Рядом на спинке сиденья лежала ее рука, красная, в ссадинах, с распухшими суставами пальцев. От нее пахло мылом М. Т. Бингемона. Джеральдина быстро убрала руку и отвернулась к окну.

- Мыло проклятое, - сказала она. - Все руки разъело.

- Не заметил, - сказал Рейнхарт. - Я вашей рукой любовался. Ей-богу.

- Ха, - сказала Джеральдина, положила руку обратно и крепко стиснула спинку сиденья. - Ну, любуйтесь на здоровье… Понимаете, - немного погодя заговорила она, и лицо ее приняло сосредоточенное выражение, - раньше мне никогда не приходилось работать на фабрике. А вот после аварии пришлось. - Она быстро и весьма драматично повернулась и вскинула голову, представляя ему на обозрение свои рубцы.

- Как же это вышло? - спросил Рейнхарт.

- А вот как. - Джеральдина сдвинула брови. - Это было в Голливуде. Мы мчались на гоночной машине, я и один мой приятель-киноактер…

- Джеймс Дин?

Она молчала, глядя на него злыми глазами. Потом улыбнулась:

- Вам к центру?

- Так точно.

- Тогда нам здесь пересадка. Это Елисейские Поля. Нам надо пересесть на автобус до Декатур-стрит.

Они вышли из полупустого автобуса и молча зашагали по мокрому от росы зеленому островку. Солнце уже взошло и пригревало траву.

- Вы сразу догадались, что я все выдумала?

- Откуда же мне знать, выдумываете вы или нет? Вы простите, что я вас перебил. Это было интересно.

- Даже очень, - сказала Джеральдина.

- То, что на самом деле случилось?

- Нет, - сказала Джеральдина. - То, пожалуй, нет.

- О’кей.

Они вошли под навес, где торговали бананами; на мостовой у тротуара тлели кучки побуревшей кожуры, над ними вились струйки черного дыма, сладковато пахнувшего бананами.

- А что вы делали, пока не стали перевоспитываться?

- Я-то? - переспросил Рейнхарт. - Я играл.

- Играли? - засмеялась Джеральдина. - На скачках, что ли?

- Музыку, - сказал Рейнхарт, удивляясь, что произносит это слово вслух. - Я был в некотором роде музыкантом.

- Ух ты, - сказала Джеральдина. - Значит, на рояле.

- На рояле, - отозвался Рейнхарт. - И на рояле, и на прочей дьявольщине. Главным образом на кларнете.

- А что вы играли? Джаз?

- Все играл, - сказал Рейнхарт. - Все на свете.

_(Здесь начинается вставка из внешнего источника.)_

(** What STEP 0 to STEP 9 do to the world and to the task. *)
Lemma execute_from_step0_effects (ext : Externals) (self : ExecuteTask) (w : World) :
  is_Some (text_file (task self)) -> cleanup_info self = [] ->
  step0_effects ext self w (execute_from_step0 ext self w).
Proof.
  intros Htf Hreg. unfold execute_from_step0.
  pose proof (convert_world ext self w) as [Hh0 Hf0].
  pose proof (convert_row ext self w) as Hrow0.
  pose proof (convert_vad ext self w) as Hv0.
  destruct (_convert ext self w) as [[[result0 h0] p0] w0]. simpl in *.
  set (self0 := register self h0 p0) in *.
  assert (Hinfo0 : cleanup_info self0 = [(h0, p0)]).
  { unfold self0, register. simpl. rewrite Hreg. reflexivity. }
  assert (Hfail0 : forall selfX : ExecuteTask,
             cleanup_info selfX = [(h0, p0)] ->
             audio_file (task selfX) = audio_file (task self) ->
             audio_file_path_absolute (task selfX) = audio_file_path_absolute (task self) ->
             text_file (task selfX) = text_file (task self) ->
             same_but_head_process (configuration (task self))
               (configuration (task selfX)) ->
             step0_effects ext self w (stage_failure selfX w0)).
  { intros selfX HX Ha Hp Ht Hc.
    rewrite stage_failure_eq. exists (cleanup_info selfX), w0.
    split; [reflexivity|]. split.
    { rewrite HX. intros e He. apply list_elem_of_singleton in He as ->.
      left. exact Hrow0. }
    simpl.
    split; [rewrite Hh0; set_solver|]. split; [rewrite Hf0; set_solver|].
    split; [lia|]. split; [intros _; exact Hv0|].
    split; [intros; discriminate|].
    split; [exact Ha|]. split; [exact Hp|]. split; [exact Ht | exact Hc]. }
  destruct result0; simpl.
  2:{ apply Hfail0; try reflexivity; [exact Hinfo0 | apply same_but_head_process_refl]. }
  destruct (_extract_mfcc ext p0) as [[mf L]|]; simpl.
  2:{ apply Hfail0; try reflexivity; [exact Hinfo0 | apply same_but_head_process_refl]. }
  pose proof (cut_head_tail_frame ext self0 p0) as (Hci2 & Haf2 & Hap2 & Htf2 & _).
  pose proof (cut_head_tail_same_but ext self0 p0) as Hsame2.
  destruct (_cut_head_tail ext self0 p0) as [result2 self2]. simpl in *.
  rewrite Hinfo0 in Hci2.
  destruct result2; simpl.
  2:{ apply Hfail0; assumption. }
  pose proof (synthesize_world ext self2 w0) as [Hh3 Hf3].
  pose proof (synthesize_row ext self2 w0) as Hrow3.
  pose proof (synthesize_vad ext self2 w0) as Hv3.
  destruct (_synthesize ext self2 w0) as [[[[result3 hs] ps] sa] w3]. simpl in *.
  set (self3 := register self2 hs ps) in *.
  assert (Hinfo3 : cleanup_info self3 = [(h0, p0); (hs, ps)]).
  { unfold self3, register. simpl. rewrite Hci2. reflexivity. }
  assert (Hrows : forall e, e ∈ [(h0, p0); (hs, ps)] ->
                    e = mkstemp_row (ext_mkstemp_real ext)
                    \/ e = mkstemp_row (ext_mkstemp_synt ext)).
  { intros e He. apply elem_of_cons in He as [-> | He]; [left; exact Hrow0|].
    apply list_elem_of_singleton in He as ->. right. exact Hrow3. }
  destruct result3; simpl.
  2:{ rewrite stage_failure_eq. exists (cleanup_info self3), w3.
      split; [reflexivity|]. split; [rewrite Hinfo3; exact Hrows|]. simpl.
      split; [rewrite Hh3, Hh0; set_solver|]. split; [rewrite Hf3, Hf0; set_solver|].
      split; [lia|]. split; [intros _; congruence|].
      split; [intros; discriminate|].
      split; [exact Haf2|]. split; [exact Hap2|]. split; [exact Htf2 | exact Hsame2]. }
  destruct (execute_from_step4_effects ext self3 w3 p0 ps sa mf L)
    as (w7 & Hw & E1 & E2 & Hvb & Hvn & Hvs & Ha' & Hp' & Ht' & Hc').
  { unfold self3, register. simpl. rewrite Htf2. exact Htf. }
  destruct Hsame2 as (S1 & S2 & S3 & S4 & S5 & S6).
  exists (cleanup_info self3), w7.
  split; [exact Hw|]. split; [rewrite Hinfo3; exact Hrows|].
  split; [rewrite E1, Hh3, Hh0; set_solver|].
  split; [rewrite E2, Hf3, Hf0; set_solver|].
  split; [lia|]. split.
  { intros Hno. rewrite Hvn; [congruence|].
    unfold no_adjuster in *. simpl. rewrite S5. exact Hno. }
  split.
  { intros algo Hr Halgo Hne. rewrite (Hvs algo Hr); [congruence| |exact Hne].
    simpl. rewrite S5. exact Halgo. }
  rewrite Ha', Hp', Ht', Hc'. simpl.
  split; [exact Haf2|]. split; [exact Hap2|]. split; [exact Htf2|].
  unfold same_but_head_process. repeat split; tauto.
Qed.
(** * Print-Folder-Structure: [export_folder_structure.py]

    A shallow embedding of the directory walk [generate_tree] and of the
    command line driver [main], with the properties of the rendered tree.

    Modelling conventions.
    - A Python [str] is a [string] holding its UTF-8 bytes.  The order of
      [String.compare] on UTF-8 bytes is the code point order Python uses
      to compare strings.
    - The file system is a snapshot: a tree of [entry] values.  The order of
      the [children] of a directory is the order in which [iterdir()]
      enumerates them.  Symbolic links are followed by [is_dir()] and
      [is_file()], so an entry is classified by what it resolves to.
    - [print] is modelled by the list of strings handed to it, one element
      per call (every call ends its text with a newline).
    - [str.lower] is the Unicode lowercasing of the Python runtime; it is a
      parameter ([lower]) of the development.  [ascii_lower] is its
      restriction to ASCII names and is used on concrete inputs.
    - The tree does not change during a run and is finite: links form no
      cycle, and the nesting stays below the recursion limit of the
      interpreter.  Of the errors of the operating system, the one the
      source handles is modelled: [PermissionError] from [iterdir()].
    - The arguments are those [argparse] returns; [start_path] is the text
      of [Path(args.start_path)]. *)

From Equations Require Import Equations.
From Stdlib Require Import String Ascii.
From stdpp Require Import gmap strings list sorting.

Local Open Scope string_scope.
Local Open Scope list_scope.

(** ** The file system snapshot *)

Inductive entry :=
| File (name : string)
    (** [is_file()] holds *)
| Special (name : string)
    (** neither [is_dir()] nor [is_file()]: broken link, socket, device *)
| Dir (name : string) (readable : bool) (children : list entry).
    (** [is_dir()] holds; [iterdir()] raises [PermissionError] unless
        [readable] *)

Definition name (item : entry) : string :=
  match item with File n | Special n | Dir n _ _ => n end.

Definition is_dir (item : entry) : bool :=
  match item with Dir _ _ _ => true | _ => false end.

Definition is_file (item : entry) : bool :=
  match item with File _ => true | _ => false end.

Fixpoint entry_size (item : entry) : nat :=
  match item with
  | Dir _ _ children => S (list_sum (List.map entry_size children))
  | _ => 1
  end.

(** ** Configuration for ignored items *)

Definition DEFAULT_IGNORE_DIRS : gset string :=
  {[ "__pycache__"; ".git"; ".vscode"; "node_modules"; "venv"; ".venv";
     ".idea" ]}.

Definition DEFAULT_IGNORE_FILES : gset string :=
  {[ ".DS_Store"; ".gitignore" ]}.

(** ** Comparison of sort keys

    The key of [items.sort] is the tuple [(x.is_file(), x.name.lower())].
    Python compares tuples lexicographically, [False < True], and strings by
    code point. *)

Definition bool_lt (a b : bool) : bool := negb a && b.

Definition tuple_lt (k1 k2 : bool * string) : bool :=
  if Bool.eqb k1.1 k2.1 then String.ltb k1.2 k2.2 else bool_lt k1.1 k2.1.

(** [list.sort] is stable and compares with [<] only.  The stable sorted
    rearrangement of a list is unique, so it is modelled by a stable
    insertion sort: an element is put in front of the first later element
    that is not smaller than it. *)

Section Sort.
Context {A K : Type} (key : A → K) (lt : K → K → bool).

Fixpoint sort_insert (x : A) (l : list A) : list A :=
  match l with
  | [] => [x]
  | y :: l' =>
      if lt (key y) (key x) then y :: sort_insert x l' else x :: y :: l'
  end.

Fixpoint sort_by (l : list A) : list A :=
  match l with
  | [] => []
  | x :: l' => sort_insert x (sort_by l')
  end.
End Sort.

(** ** ASCII lowercasing, for concrete inputs *)

Definition ascii_lower_char (c : ascii) : ascii :=
  let n := nat_of_ascii c in
  if (65 <=? n)%nat && (n <=? 90)%nat then ascii_of_nat (n + 32) else c.

Fixpoint ascii_lower (s : string) : string :=
  match s with
  | EmptyString => EmptyString
  | String c s' => String (ascii_lower_char c) (ascii_lower s')
  end.

(** ** [generate_tree] *)

Definition space : string := "    ".
Definition branch : string := "├── ".
Definition last_branch : string := "└── ".

Section Walk.
(** [str.lower] *)
Variable lower : string → string.

Definition sort_key (x : entry) : bool * string :=
  (is_file x, lower (name x)).

(** The filter of lines 62-67. *)
Definition keep (ignore_dirs ignore_files : gset string) (item : entry)
  : bool :=
  (is_dir item && bool_decide (name item ∉ ignore_dirs))
  || (is_file item && bool_decide (name item ∉ ignore_files)).

(** Lines 61-69: the filtered and sorted [items]. *)
Definition listed (ignore_dirs ignore_files : gset string)
    (children : list entry) : list entry :=
  sort_by sort_key tuple_lt
    (List.filter (keep ignore_dirs ignore_files) children).

(** The loop of lines 72-82 over [enumerate(items)], from index [i], with
    [n = len(items)].  [rec] is the recursive call of line 80. *)
Fixpoint for_items (rec : entry → string → bool → list string)
    (prefix : string) (n i : nat) (items : list entry) : list string :=
  match items with
  | [] => []
  | item :: rest =>
      let is_current_last := Nat.eqb i (n - 1) in
      let connector := if is_current_last then last_branch else branch in
      (if is_dir item then
         (prefix +:+ connector +:+ "📂 " +:+ name item +:+ "/")
         :: (let new_prefix :=
               prefix +:+ (if is_current_last then space else "│   ") in
             rec item new_prefix is_current_last)
       else
         [prefix +:+ connector +:+ "📄 " +:+ name item])
      ++ for_items rec prefix n (S i) rest
  end.
Lemma forallb_space_table (cs : list ascii) :
  forallb is_space cs = forallb literal_space cs.
Proof.
  induction cs as [|c cs IH]; [done |]. cbn. by rewrite is_space_table, IH.
Qed.

(** *** Digits *)

Lemma digit_value_facts (c : ascii) (d : Z) :
  digit_value c = Some d ->
  is_space c = false /\ c <> "+"%char /\ c <> "-"%char
  /\ Ascii.eqb c "_" = false /\ 0 <= d <= 9.
Proof.
  destruct c as [[] [] [] [] [] [] [] []]; cbv; intros H;
    try discriminate H; injection H as <-;
    repeat split; congruence.
Qed.

Lemma literal_body_ends (cs : list ascii) (ds : list Z) :
  literal_body cs ds ->
  exists (first last : ascii) (middle front : list ascii),
    cs = first :: middle /\ cs = front ++ [last]
    /\ is_Some (digit_value first) /\ is_Some (digit_value last).
Proof.
  induction 1 as [c d Hc | c d cs ds Hc _ IH | c d cs ds Hc _ IH];
    rewrite <- digit_value_table in Hc.
  - exists c, c, [], []. by rewrite Hc.
  - destruct IH as (first & last & middle & front & E1 & E2 & H1 & H2).
    exists c, last, cs, (c :: front). rewrite Hc. repeat split; try done.
    by rewrite E2 at 1.
  - destruct IH as (first & last & middle & front & E1 & E2 & H1 & H2).
    exists c, last, ("_"%char :: cs), (c :: "_"%char :: front).
    rewrite Hc. repeat split; try done. by rewrite E2 at 1.
Qed.

Lemma literal_body_repeat (c : ascii) (d : Z) (k : nat) :
  literal_digit c = Some d ->
  literal_body (repeat c (S k)) (repeat d (S k)).
Proof.
  intros Hc. induction k as [|k IH]; [by apply body_last |].
  change (literal_body (c :: repeat c (S k)) (d :: repeat d (S k))).
  by apply body_digit.
Qed.

Lemma positional_cons (acc d : Z) (ds : list Z) :
  (10 * acc + d) * 10 ^ Z.of_nat (length ds) + positional ds =
  acc * 10 ^ Z.of_nat (length (d :: ds)) + positional (d :: ds).
Proof.
  cbn [length positional]. rewrite Nat2Z.inj_succ, Z.pow_succ_r by lia. ring.
Qed.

- И у вас было много денег?

- Ни гроша. Никогда в жизни.

- Значит, не бог весть какой вы музыкант, правда? - улыбаясь, заметила она. - То есть, значит, вы как раз вовремя получили постоянную работу.

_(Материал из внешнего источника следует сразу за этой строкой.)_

(** Everything that makes the client run: a call of one of its public
    methods, an event of the relay socket or of the reconnect timer, or
    an event of a peer connection it has created (a message on the data
    channel, a change of connection state, a gathered ICE candidate).
    The handlers of a peer connection are closures: they carry the peer
    they were created for. *)
Inductive Stimulus :=
| Invite (peerId : string)
| Accept (offer_ : Offer)
| RejectOffer (offer_ : Offer)
| Disconnect
| SendChat (message : string)
| SetName (value : string)
| On (eventName : RtcEventName) (handler : Handler)
| CloseStream
| Close
| Browser (event : BrowserEvent)
| ChannelMessage (peer_ : Peer.t) (message : ClientMessage)
| ConnectionStateChange (connectionState : string)
| IceCandidateGathered (peerId : string) (candidate : option RTCIceCandidateInit).

Definition react (rtc : RTC.t) (stimulus : Stimulus) : M unit :=
  match stimulus with
  | Invite peerId => invite rtc peerId
  | Accept offer_ => accept rtc offer_
  | RejectOffer offer_ => reject offer_
  | Disconnect => disconnect
  | SendChat message => sendChat message
  | SetName value => setName value
  | On eventName handler => on eventName handler
  | CloseStream => closeStream
  | Close => close
  | Browser event => deliver rtc event
  | ChannelMessage peer_ message => handlePeerMessage peer_ message
  | ConnectionStateChange connectionState => onconnectionstatechange connectionState
  | IceCandidateGathered peerId candidate => onIceCandidate peerId candidate
  end.

(** The client, and the effects so far, after a sequence of stimuli. An
    exception thrown by one of them goes to whoever made the call; the
    client carries on from the state the call left. *)
Fixpoint after (rtc : RTC.t) (stimuli : list Stimulus) (c : WebRTCClient)
  : WebRTCClient * list Event :=
  match stimuli with
  | [] => (c, [])
  | stimulus :: rest =>
      let '(_, c1, t1) := react rtc stimulus c in
      let '(c2, t2) := after rtc rest c1 in
      (c2, t1 ++ t2)
  end.

(** A computation keeps [I] and has only effects in [Q]. *)
Definition guarantees {A} (I : WebRTCClient → Prop) (Q : Event → Prop) (m : M A) : Prop :=
  ∀ c, I c → I (m c).1.2 ∧ Forall Q (m c).2.

(** The effects of negotiating with a peer, the call of listeners
    apart. *)
Definition isNegotiation (e : Event) : bool :=
  match e with
  | ConsoleWarn _ | SocketSend _ _ | NewRTCPeerConnection | CreateDataChannel
  | AddTrack _ | CreateOffer | CreateAnswer | SetLocalDescription _
  | SetRemoteDescription _ | AddIceCandidate _ | ChannelSend _ | ChannelClose
  | ConnectionClose | LocationReload | UnhandledRejection _ => true
  | _ => false
  end.

(** The stimuli that negotiate with a peer: the calls that invite,
    answer, chat and hang up, the frames a peer has sent through the
    relay, and the events of a peer connection. *)
Definition negotiates (stimulus : Stimulus) : bool :=
  match stimulus with
  | Invite _ | Accept _ | RejectOffer _ | Disconnect | SendChat _
  | ChannelMessage _ _ | ConnectionStateChange _ | IceCandidateGathered _ _
  | Browser (SocketDelivers (Rtc _)) => true
  | _ => false
  end.

(** Every peer the client knows is filed under its own id. *)
Definition peersKeyed (c : WebRTCClient) : Prop :=
  ∀ key p, peers c !! key = Some p → Peer.id p = key.

(** At most one timeout is pending, and it is the one [#reconnectTimer]
    refers to. *)
Definition oneTimer (c : WebRTCClient) : Prop :=
  timersOwned c ∧ (length (timers c) ≤ 1)%nat.

(** No condition on effects. *)
Definition anyEvent (e : Event) : Prop := True.

End Api.


(** ** More concrete states *)

Module MoreExamples.
Import Client Examples.


(** Ids for the relay's sockets, one per socket: socket [n] gets [n]
    letters. *)
Fixpoint tally (n : nat) : string :=
  match n with
  | O => EmptyString
  | S n => String.append "i" (tally n)
  end.

(** The frames a client is sent, as events of its socket. *)
Definition delivered (messages : list ServerMessage) : list Api.Stimulus :=
  map (fun message => Api.Browser (SocketDelivers message)) messages.

(** The relay with Alice on its socket 1 and Bob on its socket 2. *)
Definition alice_and_bob : Server.Connections := [(1, alice); (2, bob)].

End MoreExamples.
(** ** Properties of the signal server *)

Module ServerFacts.
Import Server.

Lemma sentTo_app socket (t1 t2 : list Effect) :
  sentTo socket (t1 ++ t2) = sentTo socket t1 ++ sentTo socket t2.
Proof.
  induction t1 as [|e t1 IH]; [done|].
  destruct e; simpl; try done.
  case_decide; simpl; by rewrite IH.
Qed.

Lemma get_None_notin (connections : Connections) socket :
  get connections socket = None ↔ socket ∉ connections.*1.
Proof.
  induction connections as [|[s p] rest IH]; simpl.
  - split; [intros _; apply not_elem_of_nil | done].
  - case_decide as Hs.
    + subst. split; [done|]. intros []. apply elem_of_cons. by left.
    + rewrite IH, not_elem_of_cons. intuition congruence.
Qed.

Lemma get_Some_elem (connections : Connections) socket client :
  get connections socket = Some client → (socket, client) ∈ connections.
Proof.
  induction connections as [|[s p] rest IH]; simpl; [done|].
  case_decide as Hs.
  - intros [= ->]. subst. apply elem_of_cons. by left.
  - intros H. apply elem_of_cons. right. by apply IH.
Qed.

Lemma elem_get_Some (connections : Connections) socket client :
  wf connections → (socket, client) ∈ connections →
  get connections socket = Some client.
Proof.
  unfold wf. induction connections as [|[s p] rest IH]; simpl.
  - intros _ H. by apply elem_of_nil in H.
  - intros Hnd Hin. apply NoDup_cons in Hnd as [Hs Hnd].
    apply elem_of_cons in Hin as [[= -> ->]|Hin].
    + by rewrite decide_True.
    + case_decide as Heq; [|by apply IH].
      subst. exfalso. apply Hs.
      apply list_elem_of_fmap. by exists (socket, client).
Qed.

Lemma set_fresh (connections : Connections) socket client :
  get connections socket = None →
  set connections socket client = connections ++ [(socket, client)].
Proof.
  induction connections as [|[s p] rest IH]; simpl; [done|].
  case_decide; [done|]. intros Hrest. by rewrite IH.
Qed.

Lemma delete_keys (connections : Connections) socket s :
  s ∈ (delete connections socket).*1 ↔ s ≠ socket ∧ s ∈ connections.*1.
Proof.
  induction connections as [|[s' p] rest IH]; simpl.
  - split; [intros H; by apply elem_of_nil in H | intros [_ H]; by apply elem_of_nil in H].
  - case_decide as Heq; simpl; rewrite ?elem_of_cons, IH; naive_solver.
Qed.

Lemma delete_elem (connections : Connections) socket s p :
  (s, p) ∈ delete connections socket ↔ s ≠ socket ∧ (s, p) ∈ connections.
Proof.
  induction connections as [|[s' p'] rest IH]; simpl.
  - split; [intros H; by apply elem_of_nil in H | intros [_ H]; by apply elem_of_nil in H].
  - case_decide as Heq; simpl; rewrite ?elem_of_cons, IH; naive_solver.
Qed.

Lemma delete_wf (connections : Connections) socket :
  wf connections → wf (delete connections socket).
Proof.
  unfold wf. induction connections as [|[s p] rest IH]; simpl; [done|].
  intros Hnd. apply NoDup_cons in Hnd as [Hs Hnd].
  case_decide; simpl; [by apply IH|].
  apply NoDup_cons. split; [|by apply IH].
  rewrite delete_keys. naive_solver.
Qed.

Lemma set_wf (connections : Connections) socket client :
  wf connections → wf (set connections socket client).
Proof.
  unfold wf. induction connections as [|[s p] rest IH]; simpl.
  - intros _. apply NoDup_singleton.
  - intros Hnd. apply NoDup_cons in Hnd as [Hs Hnd].
    case_decide; simpl; [by apply NoDup_cons|].
    apply NoDup_cons. split; [|by apply IH].
    clear IH Hnd. induction rest as [|[s' p'] rest IH]; simpl.
    + rewrite list_elem_of_singleton. done.
    + simpl in Hs. apply not_elem_of_cons in Hs as [? ?].
      case_decide; simpl; rewrite not_elem_of_cons; naive_solver.
Qed.

(** One message per entry, all to the same socket. *)
Lemma sentTo_tell socket client (connections : Connections) :
  sentTo socket
    (flat_map (fun '(_, peer) => notifyClient socket client peer None) connections)
  = map (fun e => PeerMessage (Peer.with_remove e.2 None)) connections.
Proof.
  induction connections as [|[s p] rest IH]; simpl; [done|].
  rewrite decide_True by done. by rewrite IH.
Qed.

Lemma sentTo_tell_other socket s client (connections : Connections) r :
  s ≠ socket →
  sentTo s
    (flat_map (fun '(_, peer) => notifyClient socket client peer r) connections) = [].
Proof.
  intros Hne. induction connections as [|[s' p] rest IH]; simpl; [done|].
  by rewrite decide_False.
Qed.

(** A broadcast over the registry reaches a socket that keys no entry
    not at all, and a socket that keys an entry once, if the entry
    passes the test. *)
Lemma sentTo_broadcast_absent (keep : Peer.t → bool) (other : Peer.t) (r : option bool) socket
    (connections : Connections) :
  socket ∉ connections.*1 →
  sentTo socket
    (flat_map (fun '(psock, peer) =>
                 if keep peer then notifyClient psock peer other r else [])
              connections) = [].
Proof.
  induction connections as [|[s p] rest IH]; simpl; [done|].
  intros [Hs Hrest]%not_elem_of_cons.
  rewrite sentTo_app, IH by done.
  destruct (keep p); simpl; [|done]. by rewrite decide_False.
Qed.

Lemma sentTo_broadcast_present (keep : Peer.t → bool) (other : Peer.t) (r : option bool) socket entry
    (connections : Connections) :
  wf connections → (socket, entry) ∈ connections →
  sentTo socket
    (flat_map (fun '(psock, peer) =>
                 if keep peer then notifyClient psock peer other r else [])
              connections)
  = if keep entry then [PeerMessage (Peer.with_remove other r)] else [].
Proof.
  unfold wf. induction connections as [|[s p] rest IH]; simpl.
  - intros _ H. by apply elem_of_nil in H.
  - intros Hnd Hin. apply NoDup_cons in Hnd as [Hs Hnd].
    rewrite sentTo_app.
    apply elem_of_cons in Hin as [[= -> ->]|Hin].
    + rewrite sentTo_broadcast_absent by done.
      destruct (keep p); simpl; [|done]. by rewrite decide_True.
    + rewrite IH by done.
      assert (s ≠ socket) as Hne.
      { intros ->. apply Hs. apply list_elem_of_fmap. by exists (socket, entry). }
      destruct (keep p); simpl; [|done]. by rewrite decide_False.
Qed.

Lemma announce_as_broadcast connections client :
  announce connections client =
  flat_map (fun '(psock, peer) =>
              if bool_decide (Peer.id peer ≠ Peer.id client)
              then notifyClient psock peer client None else [])
           connections.
Proof.
  unfold announce. induction connections as [|[s p] rest IH]; [done|].
  cbn [flat_map]. rewrite IH. f_equal.
  case_bool_decide; by case_decide.
Qed.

Рейнхарт ступил с тротуара и, пошатнувшись, сделал несколько шагов прямо по горящей банановой кожуре.

- Осторожно! - Джеральдина протянула руку, чтобы поддержать его. - Это, наверно, с непривычки - ведь всю смену отработали, без дураков.

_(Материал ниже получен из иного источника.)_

(** * Html5Qrcode: viewfinder geometry, frame sampling and scanner lifecycle

    A shallow embedding of [src/html5-qrcode.js].

    Numbers.  Every quantity the scanner computes with is a JavaScript
    Number obtained from integer DOM dimensions ([clientWidth],
    [videoWidth], [Image.width], ...) by [+], [-], [*] and [/].  A finite
    Number is embedded as the rational [Q] it denotes; equalities between
    computed numbers are stated with [==] (equality of rationals).  The
    viewfinder geometry and the frame sampler are stated over exact
    rationals.  The still-image layout, whose quotients are not whole
    numbers, is computed with the operations of [Double], which round to
    the nearest binary64 number as the engine does; [Fit] is the same
    computation without rounding.  [NaN] and [Infinity] are not part of the
    model; every division below is stated for a non-zero divisor.

    Effects.  The scanner object, the container element and the timer queue
    are threaded explicitly as one record; the calls that leave the class
    (camera acquisition, [drawImage], the decoder, timers, promise
    settlement) are appended to a log. *)

From Stdlib Require Import QArith Qround Qabs Qpower Qreduction Qfield Lqa Lia.
From Stdlib Require Import List String Bool ZArith.
Import ListNotations.

Open Scope Q_scope.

- Я всегда считал, что к работе надо привыкать постепенно, - сказал Рейнхарт. - День у меня был долгий.

Перед ними остановился другой бело-зеленый автобус, в нем было полно негров и негритянок в прорезиненных плащах, и все бережно прижимали к себе пакетики с завтраком. Рейнхарт и Джеральдина прошли сквозь дым, взобрались в автобус и сели порознь на последние два свободных места. Рейнхарта мгновенно сморил сон.